Starting your education in big data


There is no question big data and cloud computing are two of the hottest IT topics today. Demand for skilled individuals in these areas and the salaries offered are growing quickly. Fortunately, both areas are somewhat related, so you can start your education in big data, and at the same time experience and learn cloud computing concepts along the way. Though you can spend some time researching these topics on the internet, there is a better and easier way: Explore the free courses in Big Data University. is an online educational web site offering free courses about big data, and databases. The site is run by the community which includes many IBMers contributing voluntarily to the development of courses, and to enhancing the site. Learn @yourpace, @yourplace from the industry’s best is their motto. What is appealing about Big Data University is that most of the courses include hands-on labs that you can perform on the cloud. For example, one of the courses in Big Data University is sponsored by Amazon Web Services which is providing a 25-dollar credit to learn big data on their cloud. Each course in Big Data University has a short test you can take, and if you pass it, you can print yourself a certificate of completion.

This article lists the courses currently available in Big Data University and the ones that are soon to be published. Though none of the courses have prerequisites, there is a suggested path for you to take them in order.

Suggested learning path

Big Data University courses are classified in three categories:

  • Big data-related topics
  • Database (DB2) related topics
  • Miscellaneous topics

Figure 1 shows the list of courses in the big data category and the suggested order we recommend you to take them (top to bottom, then left to right) depending on your current knowledge of big data concepts.

Figure 1. Big Data University courses — Big data category
described below

The “Big data analytics demos” course at the top of the figure provides an overview of what big data is, why it’s important, and its characteristics. It also introduces you to the concepts of data-at-rest analytics (think of an ocean as an analogy: huge amounts of data, but not really flowing), and data-in-motion analytics (think of a river or a stream as an analogy: streams of data constantly flowing and having to analyze them in real-time).
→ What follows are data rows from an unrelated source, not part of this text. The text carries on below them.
(** ** The order of the registry *)

Section OrderFacts.
Import Registry.

Lemma list_to_map_assoc {V : Type} (d : odict V) k :
  (list_to_map d : gmap string V) !! k = assoc k d.
Proof.
  induction d as [|[k' v] d IH]; simpl; [done|].
  destruct (decide (k = k')) as [->|Hne].
  - by rewrite lookup_insert_eq.
  - by rewrite lookup_insert_ne.
Qed.

Lemma od_del_cons {V : Type} (d : odict V) k k1 v1 :
  od_del ((k1, v1) :: d) k
  = if decide (k1 ≠ k) then (k1, v1) :: od_del d k else od_del d k.
Proof. reflexivity. Qed.

Lemma filter_ne_cons (ks : list string) (k k1 : string) :
  filter (λ k', k' ≠ k) (k1 :: ks)
  = if decide (k1 ≠ k) then k1 :: filter (λ k', k' ≠ k) ks
    else filter (λ k', k' ≠ k) ks.
Proof. reflexivity. Qed.

Lemma assoc_od_del {V : Type} (d : odict V) k k' :
  assoc k' (od_del d k) = if decide (k = k') then None else assoc k' d.
Proof.
  induction d as [|[k1 v1] d IH].
  - by destruct (decide (k = k')).
  - rewrite od_del_cons. destruct (decide (k1 ≠ k)) as [Hne|Heq]; simpl.
    + rewrite IH. destruct (decide (k = k')) as [<-|Hne'].
      * by rewrite decide_False.
      * done.
    + apply dec_stable in Heq as ->. rewrite IH.
      destruct (decide (k = k')) as [<-|Hne']; [done|].
      by rewrite decide_False.
Qed.

Lemma od_keys_od_del {V : Type} (d : odict V) k :
  od_keys (od_del d k) = filter (λ k', k' ≠ k) (od_keys d).
Proof.
  induction d as [|[k1 v1] d IH]; [done|].
  rewrite od_del_cons. unfold od_keys in *; simpl. rewrite filter_ne_cons.
  destruct (decide (k1 ≠ k)); simpl; by rewrite IH.
Qed.

Lemma list_to_map_od_set {V : Type} (d : odict V) k v :
  (list_to_map (od_set d k v) : gmap string V) = <[k := v]> (list_to_map d).
Proof.
  apply map_eq. intros k'. rewrite list_to_map_assoc, assoc_od_set.
  destruct (decide (k = k')) as [<-|Hne].
  - by rewrite lookup_insert_eq.
  - by rewrite lookup_insert_ne, list_to_map_assoc.
Qed.

Lemma list_to_map_od_del {V : Type} (d : odict V) k :
  (list_to_map (od_del d k) : gmap string V) = delete k (list_to_map d).
Proof.
  apply map_eq. intros k'. rewrite list_to_map_assoc, assoc_od_del.
  destruct (decide (k = k')) as [<-|Hne].
  - by rewrite lookup_delete_eq.
  - by rewrite lookup_delete_ne, list_to_map_assoc.
Qed.

(** Forgetting the order turns the methods of the ordered registry into
    those of [Registry]. *)
Lemma forget_register self name func override :
  OrderedRegistry.forget (fst (OrderedRegistry.register self name func override))
  = fst (register (OrderedRegistry.forget self) name func override)
  ∧ snd (OrderedRegistry.register self name func override)
    = snd (register (OrderedRegistry.forget self) name func override).
Proof.
  unfold OrderedRegistry.register, register, OrderedRegistry.forget; simpl.
  rewrite list_to_map_assoc.
  destruct (bool_decide _ && negb override); simpl; [done|].
  destruct (_extract_metadata name func); simpl;
    by rewrite !list_to_map_od_set.
Qed.

Lemma forget_unregister self name :
  OrderedRegistry.forget (fst (OrderedRegistry.unregister self name))
  = fst (unregister (OrderedRegistry.forget self) name)
  ∧ snd (OrderedRegistry.unregister self name)
    = snd (unregister (OrderedRegistry.forget self) name).
Proof.
  unfold OrderedRegistry.unregister, unregister, OrderedRegistry.forget; simpl.
  rewrite !list_to_map_assoc.
  destruct (assoc name (OrderedRegistry._functions self)); simpl; [|done].
  destruct (assoc name (OrderedRegistry._metadata self)); simpl;
    by rewrite ?list_to_map_od_del.
Qed.

Lemma forget_run_calls cs :
  OrderedRegistry.forget (OrderedRegistry.run_calls cs) = run_calls cs.
Proof.
  unfold OrderedRegistry.run_calls, run_calls.
  assert (OrderedRegistry.forget OrderedRegistry.init = init) as Hinit
    by done.
  revert Hinit. generalize init. generalize OrderedRegistry.init.
  induction cs as [|c cs IH]; intros o r Hor; simpl; [done|].
  apply IH. subst r. destruct c; simpl.
  - apply forget_register.
  - apply forget_unregister.
Qed.

Lemma forget_lookups self name :
  OrderedRegistry.get_function self name
  = get_function (OrderedRegistry.forget self) name
  ∧ OrderedRegistry.get_metadata self name
    = get_metadata (OrderedRegistry.forget self) name.
Proof.
  unfold OrderedRegistry.get_function, OrderedRegistry.get_metadata,
    get_function, get_metadata, OrderedRegistry.forget; simpl.
  by rewrite !list_to_map_assoc.
Qed.

(** Both dictionaries of the ordered registry keep their keys
    distinct. *)
Lemma run_call_NoDup self c :
  NoDup (od_keys (OrderedRegistry._functions self))
  ∧ NoDup (od_keys (OrderedRegistry._metadata self)) →
  NoDup (od_keys (OrderedRegistry._functions (OrderedRegistry.run_call self c)))
  ∧ NoDup (od_keys (OrderedRegistry._metadata
                      (OrderedRegistry.run_call self c))).
Proof.
  intros [Hf Hm]. destruct c as [name func override|name]; simpl.
  - unfold OrderedRegistry.register.
    destruct (bool_decide _ && negb override); simpl; [done|].
    destruct (_extract_metadata name func); simpl;
      split; try done; by apply NoDup_od_keys_od_set.
  - unfold OrderedRegistry.unregister.
    destruct (assoc name (OrderedRegistry._functions self)); simpl; [|done].
    destruct (assoc name (OrderedRegistry._metadata self)); simpl;
      rewrite ?od_keys_od_del; split; try done; by apply NoDup_filter.
Qed.

Lemma run_calls_NoDup cs :
  NoDup (od_keys (OrderedRegistry._functions (OrderedRegistry.run_calls cs)))
  ∧ NoDup (od_keys (OrderedRegistry._metadata
                      (OrderedRegistry.run_calls cs))).
Proof.
  unfold OrderedRegistry.run_calls.
  assert (NoDup (od_keys (OrderedRegistry._functions OrderedRegistry.init))
          ∧ NoDup (od_keys (OrderedRegistry._metadata OrderedRegistry.init)))
    as Hinit by (split; apply NoDup_nil_2).
  revert Hinit. generalize OrderedRegistry.init.
  induction cs as [|c cs IH]; intros self Hself; simpl; [done|].
  apply IH. by apply run_call_NoDup.
Qed.

Lemma od_keys_get_all_metadata repr self :
  od_keys (OrderedRegistry.get_all_metadata repr self)
  = od_keys (OrderedRegistry._metadata self).
Proof.
  unfold OrderedRegistry.get_all_metadata, od_keys. by rewrite map_map.
Qed.

Lemma ordered_lookup_ok {V : Type} (d : odict V) (name msg : string) :
  name ∈ od_keys d
  ↔ is_ok (match assoc name d with
           | None => Raise (KeyError msg)
           | Some v => Ok v
           end).
Proof.
  rewrite <- assoc_is_Some. destruct (assoc name d) as [v|]; split.
  - intros _. apply is_ok_Ok.
  - by eauto.
  - by intros [? ?].
  - by intros ?%not_is_ok_Raise.
Qed.

(** X14.  In every registry obtained from a fresh one by [register] and
    [unregister] calls, [list_functions] lists each registered name once
    and a name is listed exactly when [get_function] succeeds on it; the
    keys of [get_all_metadata] are, each once, the names on which
    [get_metadata] succeeds, and all of them are listed by
    [list_functions]. *)
Theorem list_functions_names (repr : pyval → string) (cs : list call) :
  NoDup (OrderedRegistry.list_functions (OrderedRegistry.run_calls cs))
  ∧ (∀ name,
       name ∈ OrderedRegistry.list_functions (OrderedRegistry.run_calls cs)
       ↔ is_ok (OrderedRegistry.get_function
                  (OrderedRegistry.run_calls cs) name))
  ∧ NoDup (od_keys (OrderedRegistry.get_all_metadata repr
                      (OrderedRegistry.run_calls cs)))
  ∧ (∀ name,
       name ∈ od_keys (OrderedRegistry.get_all_metadata repr
                         (OrderedRegistry.run_calls cs))
       ↔ is_ok (OrderedRegistry.get_metadata
                  (OrderedRegistry.run_calls cs) name))
  ∧ (∀ name,
       name ∈ od_keys (OrderedRegistry.get_all_metadata repr
                         (OrderedRegistry.run_calls cs))
       → name ∈ OrderedRegistry.list_functions
                  (OrderedRegistry.run_calls cs)).
Proof.
  destruct (run_calls_NoDup cs) as [Hf Hm].
  rewrite od_keys_get_all_metadata.
  unfold OrderedRegistry.list_functions, OrderedRegistry.get_function,
    OrderedRegistry.get_metadata.
  split; [done|]. split; [intros name; apply ordered_lookup_ok|].
  split; [done|]. split; [intros name; apply ordered_lookup_ok|].
  intros name [m Hname]%assoc_is_Some. apply assoc_is_Some.
  rewrite <- !list_to_map_assoc in *.
  pose proof (forget_run_calls cs) as Hforget.
  unfold OrderedRegistry.forget in Hforget.
  apply (f_equal _functions) in Hforget as Hfuncs.
  apply (f_equal _metadata) in Hforget as Hmeta.
  simpl in Hfuncs, Hmeta. rewrite Hfuncs. rewrite Hmeta in Hname.
  by apply (run_calls_tracked cs name m).
Qed.

(** X15.  [register] keeps the order of the names, whether it returns or
    raises: a name that is already listed stays where it is, also when
    its function is replaced, and a new name goes to the end;
    [unregister] removes the name and keeps the order of the others. *)
Theorem list_functions_order (self : OrderedRegistry.FunctionRegistry)
    (name : string) (func : Callable) (override : bool) :
  OrderedRegistry.list_functions
    (fst (OrderedRegistry.register self name func override))
  = (if bool_decide (name ∈ OrderedRegistry.list_functions self)
     then OrderedRegistry.list_functions self
     else OrderedRegistry.list_functions self ++ [name])
  ∧ OrderedRegistry.list_functions (fst (OrderedRegistry.unregister self name))
    = filter (λ other, other ≠ name) (OrderedRegistry.list_functions self).
Proof.
  unfold OrderedRegistry.list_functions. split.
  - unfold OrderedRegistry.register.
    destruct (bool_decide (is_Some _)) eqn:Hin; simpl.
    + apply bool_decide_eq_true in Hin. apply assoc_is_Some in Hin.
      rewrite bool_decide_eq_true_2 by done.
      destruct override; simpl; [|done].
      destruct (_extract_metadata name func); simpl;
        by rewrite od_keys_od_set, bool_decide_eq_true_2.
    + destruct (_extract_metadata name func); simpl; by rewrite od_keys_od_set.
  - unfold OrderedRegistry.unregister.
    destruct (assoc name (OrderedRegistry._functions self)) as [f|] eqn:Hf;
      simpl.
    + destruct (assoc name (OrderedRegistry._metadata self)); simpl;
        apply od_keys_od_del.
    + assert (name ∉ od_keys (OrderedRegistry._functions self)) as Hnot.
      { rewrite <- assoc_is_Some, Hf. by intros [? ?]. }
      induction (od_keys (OrderedRegistry._functions self)) as [|k ks IH];
        [done|].
      apply not_elem_of_cons in Hnot as [Hne Hnot].
      rewrite filter_ne_cons. destruct (decide (k ≠ name)); [|done].
      by rewrite <- IH.
Qed.

(** The keys of [get_all_metadata] need not come in the order of
    [list_functions]: [a] is registered first and gets its metadata
    last. *)
Example metadata_order_differs :
  OrderedRegistry.list_functions
    (OrderedRegistry.run_calls
       [CallRegister "a" Examples.add false;
        CallRegister "b" Examples.temp_func false;
        CallRegister "a" Examples.func_v1 true])
  = ["a"; "b"]
  ∧ od_keys (OrderedRegistry._metadata
               (OrderedRegistry.run_calls
                  [CallRegister "a" Examples.add false;
                   CallRegister "b" Examples.temp_func false;
                   CallRegister "a" Examples.func_v1 true]))
    = ["b"; "a"].
Proof. split; vm_compute; reflexivity. Qed.

End OrderFacts.

(** ** The key transforms of the sub-stores *)

Section StoreKeys.
Import RootStore.

Lemma prefix_refl (s : string) : String.prefix s s = true.
Proof.
  induction s as [|c s IH]; simpl; [done|]. by destruct (ascii_dec c c).
Qed.

Lemma contains_unfold ext c s :
  contains ext (String c s)
  = String.prefix ext (String c s) || contains ext s.
Proof. reflexivity. Qed.

Lemma endswith_unfold ext c s :
  endswith ext (String c s)
  = if String.eqb (String c s) ext then true else endswith ext s.
Proof. reflexivity. Qed.

Lemma endswith_contains ext s :
  ext ≠ EmptyString → endswith ext s = true → contains ext s = true.
Proof.
  intros Hext. induction s as [|c s IH].
  - simpl. by destruct ext.
  - rewrite endswith_unfold, contains_unfold.
    destruct (String.eqb_spec (String c s) ext) as [<-|Hne].
    + intros _. by rewrite prefix_refl.
    + intros Hs. rewrite IH by done. apply orb_true_r.
Qed.

Lemma prefix_cons a s1 b s2 :
  String.prefix (String a s1) (String b s2)
  = if decide (a = b) then String.prefix s1 s2 else false.
Proof. simpl. by destruct (ascii_dec a b), (decide (a = b)). Qed.

Lemma prefix_nil s : String.prefix "" s = true.
Proof. by destruct s. Qed.

Lemma append_cons c s t : String c s +:+ t = String c (s +:+ t).
Proof. reflexivity. Qed.

Lemma append_nil t : "" +:+ t = t.
Proof. reflexivity. Qed.

Local Ltac prefix_cases :=
  rewrite ?append_cons, ?append_nil in *;
  rewrite ?contains_unfold, ?prefix_cons, ?prefix_nil in *;
  repeat (case_decide; [subst|]; try done;
          rewrite ?prefix_cons, ?prefix_nil in * ).

(** No occurrence of the extension starts inside a key that holds none
    and ends in the extension appended to it. *)
Lemma json_no_straddle c k :
  contains ".json" (String c k) = false →
  String.prefix ".json" (String c k +:+ ".json") = false.
Proof.
  intros Hk.
  destruct (String.prefix ".json" (String c k +:+ ".json")) eqn:Hp; [|done].
  exfalso.
  destruct k as [|c2 [|c3 [|c4 [|c5 k]]]]; prefix_cases.
Qed.

Lemma pkl_no_straddle c k :
  contains ".pkl" (String c k) = false →
  String.prefix ".pkl" (String c k +:+ ".pkl") = false.
Proof.
  intros Hk.
  destruct (String.prefix ".pkl" (String c k +:+ ".pkl")) eqn:Hp; [|done].
  exfalso.
  destruct k as [|c2 [|c3 [|c4 k]]]; prefix_cases.
Qed.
The courses on the left of Figure 1 (“Hadoop fundamentals I,” “Hadoop and the Amazon Cloud,” “Hadoop and the IBM SmartCloud Enterprise,” and, in beta,”Hadoop Fundamentals II”) are mainly for data-at-rest analytics. They teach you how to work with Hadoop, an open source Java framework that helps you process large amounts of data quickly. Note that these courses have labs that you can run either on the Amazon Cloud or the IBM SmartCloud Enterprise. We suggest you take the courses in this section in the order listed, from top to bottom.

In the center of Figure 1, three courses are listed:

  • “Spreadsheet-like analytics” (in beta) allows non-technical users to take advantage of big data technologies without having to learn how to write a program to run Hadoop, JAQL, and so on. It uses BigSheets, a plug-in that can be run on top of Hadoop, and is designed for the business user who is familiar with spreadsheet tools such as MS Excel.
  • “Text Analytics Essentials I” teaches you the basics of how to perform analytics on unstructured data, such as the content of an email, or any other document. It uses Annotation Query Language (AQL) to specify how to filter the information. A text analytics Eclipse plug-in can be used to develop the AQL which can later be deployed on top of Hadoop to crunch big data.
  • “Query Languages for Hadoop” (in beta) teaches you how to work with query and scripting languages such as Hive, Pig, and JAQL. This scripting languages simplify the development of map-reduce programs in Hadoop for developers with no Java expertise.

On the right of the figure you see the list of courses soon to publish for data-in-motion analytics (“Stream computing I” and “Stream computing II,” both in beta). They will discuss for example, how to analyze tweets or Facebook comments as the data is flowing in real time. They will also discuss how to perform log analysis, complex event processing, and more.

Figure 2 shows the list of courses in the database (DB2) category and the suggested order we recommend you to take them (top to bottom, then left to right) depending on your current knowledge of database concepts.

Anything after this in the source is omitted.